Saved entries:

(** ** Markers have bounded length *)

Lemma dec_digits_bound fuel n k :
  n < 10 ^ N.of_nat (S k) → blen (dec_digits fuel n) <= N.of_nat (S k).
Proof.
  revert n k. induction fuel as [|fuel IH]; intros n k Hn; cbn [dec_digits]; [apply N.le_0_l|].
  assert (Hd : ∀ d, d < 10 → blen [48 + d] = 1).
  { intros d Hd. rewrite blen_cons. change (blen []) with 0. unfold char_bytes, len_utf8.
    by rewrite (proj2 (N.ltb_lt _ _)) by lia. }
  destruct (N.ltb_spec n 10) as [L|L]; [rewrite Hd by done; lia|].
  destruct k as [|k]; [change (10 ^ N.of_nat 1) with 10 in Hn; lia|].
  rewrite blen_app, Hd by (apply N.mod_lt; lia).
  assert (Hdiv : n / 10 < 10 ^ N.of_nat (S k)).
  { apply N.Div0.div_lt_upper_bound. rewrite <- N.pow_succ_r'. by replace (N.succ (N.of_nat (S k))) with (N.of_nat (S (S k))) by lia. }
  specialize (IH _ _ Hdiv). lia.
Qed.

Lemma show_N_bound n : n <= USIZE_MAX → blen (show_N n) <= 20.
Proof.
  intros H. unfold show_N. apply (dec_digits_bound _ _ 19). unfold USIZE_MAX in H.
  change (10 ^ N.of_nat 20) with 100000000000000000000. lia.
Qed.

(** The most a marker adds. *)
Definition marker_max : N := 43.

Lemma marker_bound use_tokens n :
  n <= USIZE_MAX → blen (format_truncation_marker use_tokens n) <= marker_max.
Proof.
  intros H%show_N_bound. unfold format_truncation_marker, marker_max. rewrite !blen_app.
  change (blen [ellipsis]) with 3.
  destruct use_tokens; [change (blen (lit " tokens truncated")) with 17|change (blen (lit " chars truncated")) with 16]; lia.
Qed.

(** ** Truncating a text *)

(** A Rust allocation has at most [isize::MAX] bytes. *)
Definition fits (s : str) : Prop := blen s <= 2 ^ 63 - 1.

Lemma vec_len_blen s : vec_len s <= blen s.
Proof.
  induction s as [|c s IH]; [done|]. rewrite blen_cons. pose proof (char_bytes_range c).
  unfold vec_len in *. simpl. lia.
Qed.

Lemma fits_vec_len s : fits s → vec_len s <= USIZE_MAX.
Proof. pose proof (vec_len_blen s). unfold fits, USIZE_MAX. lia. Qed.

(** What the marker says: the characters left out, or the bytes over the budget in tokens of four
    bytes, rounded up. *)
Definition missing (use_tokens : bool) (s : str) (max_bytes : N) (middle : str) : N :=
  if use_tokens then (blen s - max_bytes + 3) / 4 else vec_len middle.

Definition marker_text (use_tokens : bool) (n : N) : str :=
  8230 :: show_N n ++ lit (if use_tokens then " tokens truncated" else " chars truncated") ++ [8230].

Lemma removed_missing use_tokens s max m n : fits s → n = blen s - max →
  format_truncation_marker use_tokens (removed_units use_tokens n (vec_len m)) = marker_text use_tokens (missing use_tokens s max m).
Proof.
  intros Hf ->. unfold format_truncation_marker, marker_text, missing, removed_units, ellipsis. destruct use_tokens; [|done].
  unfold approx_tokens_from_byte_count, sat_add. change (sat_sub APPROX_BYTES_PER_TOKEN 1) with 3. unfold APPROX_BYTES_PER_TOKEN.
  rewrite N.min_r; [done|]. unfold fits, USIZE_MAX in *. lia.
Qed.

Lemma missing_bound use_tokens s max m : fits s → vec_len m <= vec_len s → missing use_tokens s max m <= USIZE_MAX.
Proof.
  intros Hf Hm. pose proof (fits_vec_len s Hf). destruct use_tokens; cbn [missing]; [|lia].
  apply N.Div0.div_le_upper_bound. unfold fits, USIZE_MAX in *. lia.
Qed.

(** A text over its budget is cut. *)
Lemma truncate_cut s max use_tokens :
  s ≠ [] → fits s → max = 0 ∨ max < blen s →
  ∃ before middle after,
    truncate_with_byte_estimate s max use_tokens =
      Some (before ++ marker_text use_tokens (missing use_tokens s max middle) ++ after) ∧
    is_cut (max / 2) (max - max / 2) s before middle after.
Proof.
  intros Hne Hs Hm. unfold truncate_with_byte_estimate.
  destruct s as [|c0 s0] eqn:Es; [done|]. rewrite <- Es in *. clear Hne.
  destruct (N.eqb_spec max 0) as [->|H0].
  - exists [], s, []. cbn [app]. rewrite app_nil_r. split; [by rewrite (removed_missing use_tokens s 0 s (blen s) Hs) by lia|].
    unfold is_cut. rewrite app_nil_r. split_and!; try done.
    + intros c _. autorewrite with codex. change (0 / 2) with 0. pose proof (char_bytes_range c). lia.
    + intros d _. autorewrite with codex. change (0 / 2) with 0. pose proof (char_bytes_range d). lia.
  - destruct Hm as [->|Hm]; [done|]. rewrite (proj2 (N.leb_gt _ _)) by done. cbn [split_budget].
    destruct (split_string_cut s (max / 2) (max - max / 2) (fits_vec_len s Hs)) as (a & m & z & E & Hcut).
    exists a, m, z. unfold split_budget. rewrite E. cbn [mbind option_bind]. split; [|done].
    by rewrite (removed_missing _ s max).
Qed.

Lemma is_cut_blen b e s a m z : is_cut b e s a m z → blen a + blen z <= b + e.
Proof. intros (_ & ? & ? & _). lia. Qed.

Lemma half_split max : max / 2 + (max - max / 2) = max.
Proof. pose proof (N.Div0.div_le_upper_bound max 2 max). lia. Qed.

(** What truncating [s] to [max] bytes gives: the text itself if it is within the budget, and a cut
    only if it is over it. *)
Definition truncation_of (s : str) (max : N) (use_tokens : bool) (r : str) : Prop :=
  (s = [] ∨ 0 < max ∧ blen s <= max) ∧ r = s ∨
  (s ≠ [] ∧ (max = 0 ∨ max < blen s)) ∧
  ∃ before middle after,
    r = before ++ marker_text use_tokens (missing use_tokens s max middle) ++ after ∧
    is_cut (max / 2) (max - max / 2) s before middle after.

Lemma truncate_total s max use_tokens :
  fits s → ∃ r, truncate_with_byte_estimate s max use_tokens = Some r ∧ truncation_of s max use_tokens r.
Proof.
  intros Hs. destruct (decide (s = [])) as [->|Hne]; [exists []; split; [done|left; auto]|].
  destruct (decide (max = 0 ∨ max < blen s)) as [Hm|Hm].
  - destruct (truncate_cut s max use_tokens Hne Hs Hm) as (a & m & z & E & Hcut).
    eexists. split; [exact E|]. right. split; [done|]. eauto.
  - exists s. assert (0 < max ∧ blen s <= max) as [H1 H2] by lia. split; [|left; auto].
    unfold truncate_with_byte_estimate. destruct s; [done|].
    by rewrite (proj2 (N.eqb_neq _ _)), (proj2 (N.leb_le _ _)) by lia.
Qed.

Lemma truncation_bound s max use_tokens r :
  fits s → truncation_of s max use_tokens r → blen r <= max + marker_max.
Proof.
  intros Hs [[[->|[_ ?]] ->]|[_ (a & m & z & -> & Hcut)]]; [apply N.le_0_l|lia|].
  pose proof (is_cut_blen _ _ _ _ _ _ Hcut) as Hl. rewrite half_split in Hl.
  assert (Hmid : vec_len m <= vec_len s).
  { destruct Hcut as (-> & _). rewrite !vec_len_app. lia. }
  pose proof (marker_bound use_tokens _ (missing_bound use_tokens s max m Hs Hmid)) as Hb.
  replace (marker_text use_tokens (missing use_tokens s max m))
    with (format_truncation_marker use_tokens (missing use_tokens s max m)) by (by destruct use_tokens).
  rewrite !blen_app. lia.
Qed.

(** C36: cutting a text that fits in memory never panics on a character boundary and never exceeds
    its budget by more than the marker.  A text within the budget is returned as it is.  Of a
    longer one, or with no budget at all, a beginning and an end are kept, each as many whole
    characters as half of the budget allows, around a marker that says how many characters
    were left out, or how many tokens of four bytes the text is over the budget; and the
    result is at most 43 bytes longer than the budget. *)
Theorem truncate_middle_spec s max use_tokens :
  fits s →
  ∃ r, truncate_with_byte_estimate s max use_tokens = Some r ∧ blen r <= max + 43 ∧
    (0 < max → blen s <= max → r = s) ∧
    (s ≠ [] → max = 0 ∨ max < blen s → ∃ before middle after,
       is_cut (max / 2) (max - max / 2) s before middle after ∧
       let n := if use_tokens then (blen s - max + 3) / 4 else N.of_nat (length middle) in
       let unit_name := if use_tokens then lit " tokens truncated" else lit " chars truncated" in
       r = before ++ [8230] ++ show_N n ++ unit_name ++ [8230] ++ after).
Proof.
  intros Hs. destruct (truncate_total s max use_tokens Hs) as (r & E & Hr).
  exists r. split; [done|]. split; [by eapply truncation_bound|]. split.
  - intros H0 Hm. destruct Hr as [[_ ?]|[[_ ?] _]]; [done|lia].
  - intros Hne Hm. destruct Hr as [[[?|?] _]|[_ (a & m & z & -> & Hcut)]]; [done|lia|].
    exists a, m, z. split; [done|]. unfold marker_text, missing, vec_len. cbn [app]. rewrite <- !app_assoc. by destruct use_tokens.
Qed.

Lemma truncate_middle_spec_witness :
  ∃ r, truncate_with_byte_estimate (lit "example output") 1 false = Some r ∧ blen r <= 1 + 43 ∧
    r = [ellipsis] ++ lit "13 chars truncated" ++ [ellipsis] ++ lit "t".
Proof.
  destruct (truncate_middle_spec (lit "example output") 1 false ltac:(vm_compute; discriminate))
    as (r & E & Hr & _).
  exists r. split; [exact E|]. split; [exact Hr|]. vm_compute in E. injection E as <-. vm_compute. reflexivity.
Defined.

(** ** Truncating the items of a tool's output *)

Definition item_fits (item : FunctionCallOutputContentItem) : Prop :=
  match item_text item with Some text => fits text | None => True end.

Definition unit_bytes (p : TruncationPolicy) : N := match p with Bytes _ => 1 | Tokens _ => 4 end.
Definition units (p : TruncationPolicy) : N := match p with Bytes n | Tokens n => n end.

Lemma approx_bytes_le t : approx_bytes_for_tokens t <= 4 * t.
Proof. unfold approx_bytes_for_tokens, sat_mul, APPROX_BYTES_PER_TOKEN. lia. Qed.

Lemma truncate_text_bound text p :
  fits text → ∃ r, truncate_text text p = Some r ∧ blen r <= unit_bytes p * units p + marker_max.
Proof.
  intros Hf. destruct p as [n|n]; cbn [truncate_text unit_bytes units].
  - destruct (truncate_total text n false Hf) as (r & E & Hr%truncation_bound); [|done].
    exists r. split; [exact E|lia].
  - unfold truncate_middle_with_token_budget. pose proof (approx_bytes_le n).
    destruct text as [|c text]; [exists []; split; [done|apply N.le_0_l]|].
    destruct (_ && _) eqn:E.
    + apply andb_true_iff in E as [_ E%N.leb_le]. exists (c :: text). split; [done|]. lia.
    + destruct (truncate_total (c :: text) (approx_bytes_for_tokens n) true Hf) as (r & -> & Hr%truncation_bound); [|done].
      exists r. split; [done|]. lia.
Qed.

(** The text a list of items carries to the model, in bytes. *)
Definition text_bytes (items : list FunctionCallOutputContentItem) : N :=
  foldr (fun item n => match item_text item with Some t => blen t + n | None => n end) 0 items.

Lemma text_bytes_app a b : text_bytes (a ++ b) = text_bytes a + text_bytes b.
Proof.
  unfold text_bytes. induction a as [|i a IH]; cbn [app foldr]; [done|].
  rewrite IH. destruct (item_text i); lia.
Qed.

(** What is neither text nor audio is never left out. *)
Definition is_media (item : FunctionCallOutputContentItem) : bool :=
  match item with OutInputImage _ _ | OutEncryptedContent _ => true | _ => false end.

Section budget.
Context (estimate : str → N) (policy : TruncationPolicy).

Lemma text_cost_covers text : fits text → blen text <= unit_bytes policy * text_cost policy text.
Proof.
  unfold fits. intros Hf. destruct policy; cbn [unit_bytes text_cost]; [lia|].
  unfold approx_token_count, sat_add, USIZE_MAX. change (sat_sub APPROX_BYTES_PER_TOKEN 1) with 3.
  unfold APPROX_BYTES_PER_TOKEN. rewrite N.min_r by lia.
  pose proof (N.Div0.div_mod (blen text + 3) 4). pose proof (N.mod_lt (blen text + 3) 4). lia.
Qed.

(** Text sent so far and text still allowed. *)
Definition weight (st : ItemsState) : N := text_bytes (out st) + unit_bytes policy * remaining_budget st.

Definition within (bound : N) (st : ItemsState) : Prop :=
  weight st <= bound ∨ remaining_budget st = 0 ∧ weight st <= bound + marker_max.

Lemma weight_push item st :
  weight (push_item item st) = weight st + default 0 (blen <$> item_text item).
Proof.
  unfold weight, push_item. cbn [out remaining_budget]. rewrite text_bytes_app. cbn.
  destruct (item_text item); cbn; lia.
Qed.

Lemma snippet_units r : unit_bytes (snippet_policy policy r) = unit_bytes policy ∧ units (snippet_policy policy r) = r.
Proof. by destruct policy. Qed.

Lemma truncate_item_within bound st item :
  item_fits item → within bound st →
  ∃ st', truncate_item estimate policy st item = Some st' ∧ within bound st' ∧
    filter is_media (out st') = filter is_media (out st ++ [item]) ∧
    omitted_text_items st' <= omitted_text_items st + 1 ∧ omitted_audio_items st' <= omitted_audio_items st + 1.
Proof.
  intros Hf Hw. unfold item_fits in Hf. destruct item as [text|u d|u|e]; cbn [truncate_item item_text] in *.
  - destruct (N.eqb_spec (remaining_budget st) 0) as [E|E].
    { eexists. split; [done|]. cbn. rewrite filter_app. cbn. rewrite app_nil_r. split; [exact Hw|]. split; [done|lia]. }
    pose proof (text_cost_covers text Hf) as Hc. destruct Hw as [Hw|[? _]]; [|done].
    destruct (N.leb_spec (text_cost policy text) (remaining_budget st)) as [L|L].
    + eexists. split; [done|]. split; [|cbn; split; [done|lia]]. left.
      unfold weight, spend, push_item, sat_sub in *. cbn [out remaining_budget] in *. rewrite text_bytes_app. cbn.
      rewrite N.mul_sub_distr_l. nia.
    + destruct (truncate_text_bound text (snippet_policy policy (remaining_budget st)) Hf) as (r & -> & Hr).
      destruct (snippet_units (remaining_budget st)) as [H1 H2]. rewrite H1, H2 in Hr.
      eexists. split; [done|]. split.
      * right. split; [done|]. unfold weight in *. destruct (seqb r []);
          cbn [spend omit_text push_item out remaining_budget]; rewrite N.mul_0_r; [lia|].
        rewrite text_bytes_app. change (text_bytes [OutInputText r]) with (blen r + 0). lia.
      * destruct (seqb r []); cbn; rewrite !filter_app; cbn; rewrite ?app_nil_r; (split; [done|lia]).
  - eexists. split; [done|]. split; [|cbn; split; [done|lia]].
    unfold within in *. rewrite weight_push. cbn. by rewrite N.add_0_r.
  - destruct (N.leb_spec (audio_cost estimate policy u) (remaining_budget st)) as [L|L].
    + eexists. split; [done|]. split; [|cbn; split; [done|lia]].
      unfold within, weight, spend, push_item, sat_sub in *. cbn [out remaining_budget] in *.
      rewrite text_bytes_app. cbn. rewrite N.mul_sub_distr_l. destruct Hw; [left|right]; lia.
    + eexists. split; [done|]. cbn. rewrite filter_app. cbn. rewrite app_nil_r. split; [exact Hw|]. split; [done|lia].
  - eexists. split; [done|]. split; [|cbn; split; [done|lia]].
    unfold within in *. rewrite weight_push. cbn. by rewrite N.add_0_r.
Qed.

Problem to work on → Up to and including the line that holds "if use_tokens then (blen s - max_bytes", reproduce the records above exactly from their first line, and give nothing else.

Completed exercise →
(** ** Markers have bounded length *)

Lemma dec_digits_bound fuel n k :
  n < 10 ^ N.of_nat (S k) → blen (dec_digits fuel n) <= N.of_nat (S k).
Proof.
  revert n k. induction fuel as [|fuel IH]; intros n k Hn; cbn [dec_digits]; [apply N.le_0_l|].
  assert (Hd : ∀ d, d < 10 → blen [48 + d] = 1).
  { intros d Hd. rewrite blen_cons. change (blen []) with 0. unfold char_bytes, len_utf8.
    by rewrite (proj2 (N.ltb_lt _ _)) by lia. }
  destruct (N.ltb_spec n 10) as [L|L]; [rewrite Hd by done; lia|].
  destruct k as [|k]; [change (10 ^ N.of_nat 1) with 10 in Hn; lia|].
  rewrite blen_app, Hd by (apply N.mod_lt; lia).
  assert (Hdiv : n / 10 < 10 ^ N.of_nat (S k)).
  { apply N.Div0.div_lt_upper_bound. rewrite <- N.pow_succ_r'. by replace (N.succ (N.of_nat (S k))) with (N.of_nat (S (S k))) by lia. }
  specialize (IH _ _ Hdiv). lia.
Qed.

Lemma show_N_bound n : n <= USIZE_MAX → blen (show_N n) <= 20.
Proof.
  intros H. unfold show_N. apply (dec_digits_bound _ _ 19). unfold USIZE_MAX in H.
  change (10 ^ N.of_nat 20) with 100000000000000000000. lia.
Qed.

(** The most a marker adds. *)
Definition marker_max : N := 43.

Lemma marker_bound use_tokens n :
  n <= USIZE_MAX → blen (format_truncation_marker use_tokens n) <= marker_max.
Proof.
  intros H%show_N_bound. unfold format_truncation_marker, marker_max. rewrite !blen_app.
  change (blen [ellipsis]) with 3.
  destruct use_tokens; [change (blen (lit " tokens truncated")) with 17|change (blen (lit " chars truncated")) with 16]; lia.
Qed.

(** ** Truncating a text *)

(** A Rust allocation has at most [isize::MAX] bytes. *)
Definition fits (s : str) : Prop := blen s <= 2 ^ 63 - 1.

Lemma vec_len_blen s : vec_len s <= blen s.
Proof.
  induction s as [|c s IH]; [done|]. rewrite blen_cons. pose proof (char_bytes_range c).
  unfold vec_len in *. simpl. lia.
Qed.

Lemma fits_vec_len s : fits s → vec_len s <= USIZE_MAX.
Proof. pose proof (vec_len_blen s). unfold fits, USIZE_MAX. lia. Qed.

(** What the marker says: the characters left out, or the bytes over the budget in tokens of four
    bytes, rounded up. *)
Definition missing (use_tokens : bool) (s : str) (max_bytes : N) (middle : str) : N :=
  if use_tokens then (blen s - max_bytes + 3) / 4 else vec_len middle.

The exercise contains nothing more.